House votes down modest HMO bill
Thursday, Oct. 7, 1999 | 11:28 a.m.
SUN STAFF AND WIRE REPORTS
WASHINGTON -- House members today rejected the most modest of four competing patient-protection bills as they confronted the politically charged issue of HMOs and whether injured Americans should be allowed to sue them.
Managed care has dominated the health debate on Capitol Hill all year, as Congress responds to voters' frustration over cost cutting and fears they may be denied needed care.
Casting their first votes on the politically hot topic, the House defeated, 284-145, a bill sponsored by Rep. John Boehner, R-Ohio, which would have given patients no new rights to file lawsuits. Federal law now effectively bans such suits for millions of Americans, even if they are injured or die because of an HMO's decision.

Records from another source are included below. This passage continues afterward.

Lemma constrain_range msec M : 1 <= M -> 1 <= constrain msec 1 M <= M.
Proof. intros H. rewrite constrain_clamp by done. lia. Qed.

Lemma programs_intro fmt F N c msec m M cnt T :
  switch_case N c = Some T ->
  maximum_at fmt F = Ok M ->
  counter_at fmt F (constrain msec 1 M) = Ok cnt ->
  programs fmt F N c msec m cnt (constrain msec 1 M).
Proof.
  intros HT HM Hcnt. eexists _, T. split; [done|]. split.
  - unfold setTimerInterval_at. by apply setTimerInterval_ok.
  - apply setTimerInterval_regs_same; [done|].
    by eapply to_uint16_range.
Qed.

Lemma programs_functional fmt F N c msec m cnt r cnt' r' :
  programs fmt F N c msec m cnt r ->
  programs fmt F N c msec m cnt' r' ->
  cnt = cnt' /\ r = r'.
Proof.
  intros (m1 & T1 & HT1 & H1 & <-) (m2 & T2 & HT2 & H2 & <-).
  rewrite H1 in H2. injection H2 as -> ->.
  rewrite HT1 in HT2. by injection HT2 as ->.
Qed.

(** C4, amended.  At 16 MHz, for every request and every channel that has a
    case, the compare register receives round-down of
    [period_seconds / tick_period_seconds - 1] of the clamped period when
    [double] is IEEE binary64; when [double] is the 32-bit format it receives
    that value or the value one below it. *)
Theorem comparator_16MHz (N c msec : Z) (T : hwtimer) (m : mcu) :
  switch_case N c = Some T ->
  programs binary64 16000000 N c msec m
    (round_down_comparator 16000000 (constrain msec 1 4194))
    (constrain msec 1 4194)
  /\ exists cnt,
       programs binary32 16000000 N c msec m cnt (constrain msec 1 4194)
       /\ (cnt = round_down_comparator 16000000 (constrain msec 1 4194)
           \/ cnt = round_down_comparator 16000000 (constrain msec 1 4194) - 1).
Proof.
  intros HT.
  assert (1 <= constrain msec 1 4194 <= 4194) as Hi
    by (apply constrain_range; lia).
  split.
  - eapply programs_intro; [done|apply maximum_16MHz_binary64|].
    by apply counter_16MHz_binary64.
  - destruct (counter_16MHz_binary32 _ Hi) as (cnt & Hcnt & Hnear).
    exists cnt. split; [|done].
    eapply programs_intro; [done|apply maximum_16MHz_binary32|done].
Qed.

Lemma comparator_16MHz_witness :
  switch_case 2 1 = Some Timer3
  /\ programs binary64 16000000 2 1 520 mcu_reset 8124 520.
Proof.
  split; [reflexivity|].
  apply (comparator_16MHz 2 1 520 Timer3 mcu_reset). reflexivity.
Defined.

(** C4 as stated fails: with the 32-bit [double] of avr-gcc at 16 MHz a
    request of 520 ms programs 8123 where the formula gives 8124, and with a
    binary64 [double] at 12 MHz a request of 288 ms programs 3373 where the
    formula gives 3374. *)
Lemma comparator_below_round_down :
  (programs binary32 16000000 2 0 520 mcu_reset 8123 520
   /\ round_down_comparator 16000000 520 = 8124
   /\ ~ programs binary32 16000000 2 0 520 mcu_reset
          (round_down_comparator 16000000 520) 520)
  /\ (maximum_at binary64 12000000 = Ok 5592
      /\ programs binary64 12000000 2 0 288 mcu_reset 3373 288
      /\ round_down_comparator 12000000 288 = 3374
      /\ ~ programs binary64 12000000 2 0 288 mcu_reset
             (round_down_comparator 12000000 288) 288).
Proof.
  assert (programs binary32 16000000 2 0 520 mcu_reset 8123 520) as H32.
  { apply (programs_intro binary32 16000000 2 0 520 mcu_reset 4194 8123 Timer1);
      vm_compute; reflexivity. }
  assert (programs binary64 12000000 2 0 288 mcu_reset 3373 288) as H64.
  { apply (programs_intro binary64 12000000 2 0 288 mcu_reset 5592 3373 Timer1);
      vm_compute; reflexivity. }
  split; [split; [done|split]|split; [|split; [done|split]]].
  - vm_compute. reflexivity.
  - intros H. destruct (programs_functional _ _ _ _ _ _ _ _ _ _ H32 H) as [E _].
    vm_compute in E. discriminate.
  - vm_compute. reflexivity.
  - vm_compute. reflexivity.
  - intros H. destruct (programs_functional _ _ _ _ _ _ _ _ _ _ H64 H) as [E _].
    vm_compute in E. discriminate.
Qed.

Lemma programs_channel0_16MHz fmt N msec m cnt r :
  maximum_at fmt 16000000 = Ok 4194 ->
  constrain msec 1 4194 = r ->
  counter_at fmt 16000000 r = Ok cnt ->
  programs fmt 16000000 N 0 msec m cnt r.
Proof.
  intros HM <- Hcnt.
  by apply (programs_intro fmt 16000000 N 0 msec m 4194 cnt Timer1).
Qed.

(** C5, amended.  At 16 MHz and prescaler 1024, with either format of
    [double] and on any machine: a request of 1 ms programs comparator 14
    and returns 1; a request of 4194 ms programs comparator 65530 and
    returns 4194; a request of 5000 ms is clamped to 4194 ms, the maximum,
    and programs 65530 as well.  4194 ms is the last period whose counter
    fits 16 bits: that of 4195 ms does not. *)
Theorem scenario_16MHz (N : Z) (m : mcu) :
  (programs binary64 16000000 N 0 1 m 14 1
   /\ programs binary64 16000000 N 0 4194 m 65530 4194
   /\ programs binary64 16000000 N 0 5000 m 65530 4194)
  /\ (programs binary32 16000000 N 0 1 m 14 1
      /\ programs binary32 16000000 N 0 4194 m 65530 4194
      /\ programs binary32 16000000 N 0 5000 m 65530 4194)
  /\ maximum_at binary64 16000000 = Ok 4194
  /\ maximum_at binary32 16000000 = Ok 4194
  /\ counter_at binary64 16000000 4195 = Fault CastRange
  /\ counter_at binary32 16000000 4195 = Fault CastRange.
Proof.
  split; [|split; [|split; [|split; [|split]]]].
  - split; [|split];
      (apply programs_channel0_16MHz;
       [exact maximum_16MHz_binary64 | vm_compute; reflexivity ..]).
  - split; [|split];
      (apply programs_channel0_16MHz;
       [exact maximum_16MHz_binary32 | vm_compute; reflexivity ..]).
  - exact maximum_16MHz_binary64.
  - exact maximum_16MHz_binary32.
  - vm_compute. reflexivity.
  - vm_compute. reflexivity.
Qed.

(** C5 as stated fails: 4194 ms does not program comparator 65534. *)
Lemma comparator_4194ms_is_not_65534 :
  (programs binary64 16000000 2 0 4194 mcu_reset 65530 4194
   /\ ~ programs binary64 16000000 2 0 4194 mcu_reset 65534 4194)
  /\ (programs binary32 16000000 2 0 4194 mcu_reset 65530 4194
      /\ ~ programs binary32 16000000 2 0 4194 mcu_reset 65534 4194).
Proof.
  assert (forall fmt,
            maximum_at fmt 16000000 = Ok 4194 ->
            counter_at fmt 16000000 4194 = Ok 65530 ->
            programs fmt 16000000 2 0 4194 mcu_reset 65530 4194
            /\ ~ programs fmt 16000000 2 0 4194 mcu_reset 65534 4194) as H.
  { intros fmt HM Hcnt.
    assert (programs fmt 16000000 2 0 4194 mcu_reset 65530 4194) as Hp
      by (by apply programs_channel0_16MHz).
    split; [done|]. intros Hq.
    destruct (programs_functional _ _ _ _ _ _ _ _ _ _ Hp Hq) as [E _].
    discriminate. }
  split; apply H; vm_compute; reflexivity.
Qed.

(** ** The interrupt shim *)

Section ShimFacts.
Variable N : Z.
Variable user_code : Z -> Z -> world -> world.

Lemma deref_null w : deref nullptr w = Fault NullDeref.
Proof. reflexivity. Qed.



Lemma handler_null w :
  _AVRCommonHandler N user_code nullptr w = Fault NullDeref.
Proof. reflexivity. Qed.

(** Neither flag set: no call and nothing written. *)
Lemma handler_idle that o w :
  deref that w = Ok o ->
  _repeating o = false -> _oneshot o = false ->
  _AVRCommonHandler N user_code that w = Ok (w, []).
Proof.
  intros Hd Hr Ho. unfold _AVRCommonHandler.
  rewrite Hd; cbn. rewrite Hr, Ho; cbn. rewrite Hd; cbn. by rewrite Ho.
Qed.

(** A flag set and a null callback: the call goes through the null
    pointer. *)
Lemma handler_null_callback that o w :
  deref that w = Ok o ->
  _callback o = nullptr ->
  _repeating o || _oneshot o = true ->
  _AVRCommonHandler N user_code that w = Fault NullCall.
Proof.
  intros Hd Hcb Hmode. unfold _AVRCommonHandler.
  rewrite Hd; cbn. by rewrite Hmode, Hcb.
Qed.


End ShimFacts.

(** C1, amended.  The shim of a channel hands the dispatch table entry to
    the common handler as it is, with no test for null: a null entry is
    dereferenced by the handler's first read (a fault, before any callback
    or write), and the shim returns with no callback invoked and no state or
    register changed when the entry is a timer object whose mode is neither
    repeating nor one-shot. *)
Theorem shim_hands_entry_over_unchecked
    (N : Z) (user_code : Z -> Z -> world -> world) (T : hwtimer) (w : world) :
  vector_defined N T = true ->
  (forall that,
     _AVRTimerTable w !! Z.to_nat (vector_channel T) = Some that ->
     ISR N user_code T w = _AVRCommonHandler N user_code that w)
  /\ (_AVRTimerTable w !! Z.to_nat (vector_channel T) = Some nullptr ->
      ISR N user_code T w = Fault NullDeref)
  /\ (forall that o,
        _AVRTimerTable w !! Z.to_nat (vector_channel T) = Some that ->
        deref that w = Ok o ->
        _repeating o = false -> _oneshot o = false ->
        ISR N user_code T w = Ok (w, [])).
Proof.
  intros Hv. unfold ISR. rewrite Hv. split; [|split].
  - by intros that ->.
  - by intros ->.
  - intros that o -> Hd Hr Ho. by eapply handler_idle.
Qed.

Lemma shim_hands_entry_over_unchecked_witness :
  vector_defined 2 Timer3 = true
  /\ ISR 2 busy_callback Timer3 (startup 2) = Fault NullDeref.
Proof.
  split; [reflexivity|].
  apply (shim_hands_entry_over_unchecked 2 busy_callback Timer3 (startup 2));
    reflexivity.
Defined.

(** C1 as stated fails: at start-up every entry is null, and an interrupt
    on channel 0 dereferences the null entry instead of returning. *)
Lemma spurious_interrupt_dereferences_null :
  _AVRTimerTable (startup 2) !! 0%nat = Some nullptr
  /\ ISR 2 quiet_callback Timer1 (startup 2) = Fault NullDeref
  /\ ~ (exists out, ISR 2 quiet_callback Timer1 (startup 2) = Ok out).
Proof.
  split; [reflexivity|]. split; [reflexivity|].
  intros [out H]. discriminate H.
Qed.

(** C2, amended.  The handler does not test the callback pointer: for a
    timer object whose callback is null it calls through the null pointer (a
    fault) when the mode is repeating or one-shot, and the fire is a silent
    no-op, with no invocation and nothing changed, only when the mode is
    neither. *)
Theorem null_callback_is_not_tested
    (N : Z) (user_code : Z -> Z -> world -> world)
    (that : Z) (o : AVRTimer) (w : world) :
  deref that w = Ok o ->
  _callback o = nullptr ->
  _AVRCommonHandler N user_code that w
  = if _repeating o || _oneshot o then Fault NullCall else Ok (w, []).
Proof.
  intros Hd Hcb.
  destruct (_repeating o || _oneshot o) eqn:Hmode.
  - by eapply handler_null_callback.
  - apply orb_false_iff in Hmode as [Hr Ho]. by eapply handler_idle.
Qed.

Lemma null_callback_is_not_tested_witness :
  _AVRCommonHandler 2 busy_callback 256
    (world_of [256; nullptr] (mkTimer 0 nullptr 7 false true true))
  = Fault NullCall
  /\ _AVRCommonHandler 2 busy_callback 256
       (world_of [256; nullptr] (mkTimer 0 nullptr 7 false false true))
     = Ok (world_of [256; nullptr] (mkTimer 0 nullptr 7 false false true), []).
Proof.
  split.
  - apply (null_callback_is_not_tested 2 busy_callback 256
             (mkTimer 0 nullptr 7 false true true)); reflexivity.
  - apply (null_callback_is_not_tested 2 busy_callback 256
             (mkTimer 0 nullptr 7 false false true)); reflexivity.
Defined.

(** C2 as stated fails: an armed repeating timer on channel 0 with a null
    callback makes the interrupt call through the null pointer. *)
Lemma armed_null_callback_is_called :
  _AVRTimerTable (world_of [256; nullptr] (mkTimer 0 nullptr 7 true false true))
    !! 0%nat = Some 256
  /\ ISR 2 quiet_callback Timer1
       (world_of [256; nullptr] (mkTimer 0 nullptr 7 true false true))
     = Fault NullCall
  /\ ~ (exists out,
          ISR 2 quiet_callback Timer1
            (world_of [256; nullptr] (mkTimer 0 nullptr 7 true false true))
          = Ok out).
Proof.
  assert (ISR 2 quiet_callback Timer1
            (world_of [256; nullptr] (mkTimer 0 nullptr 7 true false true))
          = Fault NullCall) as H by reflexivity.
  split; [reflexivity|]. split; [exact H|].
  intros [out Hout]. rewrite H in Hout. discriminate Hout.
Qed.



(** ** Witnesses of the driver claims, on a two-channel build at 16 MHz *)

Lemma driver_touches_own_channel_only_witness :
  other_channels_unchanged 2 0 mcu_reset (stopTimer 2 0 true mcu_reset)
  /\ other_channels_unchanged 2 0 mcu_reset (initTimer 2 0 mcu_reset)
  /\ other_channels_unchanged 2 0 mcu_reset (startTimer 2 0 mcu_reset)
  /\ exists m',
       setTimerInterval 53 1024 16000000 2
         (MAX_INTERVAL_of binary64 16000000) 0 5000 mcu_reset
       = Ok (m', constrain 5000 1 4194)
       /\ other_channels_unchanged 2 0 mcu_reset m'.
Proof.
  apply (driver_touches_own_channel_only 53 1024 16000000 2
           (MAX_INTERVAL_of binary64 16000000) 0 5000 4194 65530 true
           mcu_reset); vm_compute; reflexivity.
Defined.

Nevada's two House members differ somewhat in their stances in today's patient's rights debate. Rep. Shelley Berkley, a Democrat, fully supports the heavily Democrat-backed Norwood-Dingell bill.
So does Rep. Jim Gibbons, a Republican. Gibbons is even an original co-sponsor of the bill.
But Gibbons, along with several other Republican House members, have created a new faction, crafting an amendment that they plan to push today. Theirs is one of three alternative proposals to Norwood-Dingell.
The most pronounced difference between the new plan Gibbons supports, called the Houghton-Graham after principal sponsors Rep. Amo Houghton, R-N.Y., and Lindsey Graham, R-S.C., is that Norwood-Dingell allows people more leverage to sue for unlimited sums when an HMO denies them care. The Gibbons-backed plan limits lawsuit awards to $500,000. It also limits people to suing in federal, not state, courts.
Gibbons, Houghton and Graham assembled for a late afternoon press conference at the Capitol on Wednesday, the eve of today's likely vote on the issue.
Gibbons said he was willing to part with the majority of his party in the interest of creating health care reform that was "meaningful and balanced."
"This is an issue about bringing people in Congress together to solve these problems," Gibbons said. "We're here to build on bipartisanship that started with this (Norwood-Dingell) bill."
Conservative Republicans and their allies in the business and insurance industries preferred this bill, but Democrats and many Republicans felt it didn't go far enough.
"It does not hold insurance companies accountable when they make medical decisions that harm people," said Rep. Sherrod Brown, D-Ohio.
Meanwhile, hoping to keep Democrats united, President Clinton today sent a letter to Capitol Hill restating his strong support for a broad bill that would give patients a host of new rights, including broad new rights to sue.
Democratic leaders fear that concerns over how to pay for it may cost them votes.
On Wednesday, the House approved, largely along party lines, a GOP-written package of tax breaks and other provisions meant to help people without insurance obtain coverage. Democrats balked, saying the bill would cost the Treasury $48 billion over 10 years but help only a fraction of the uninsured.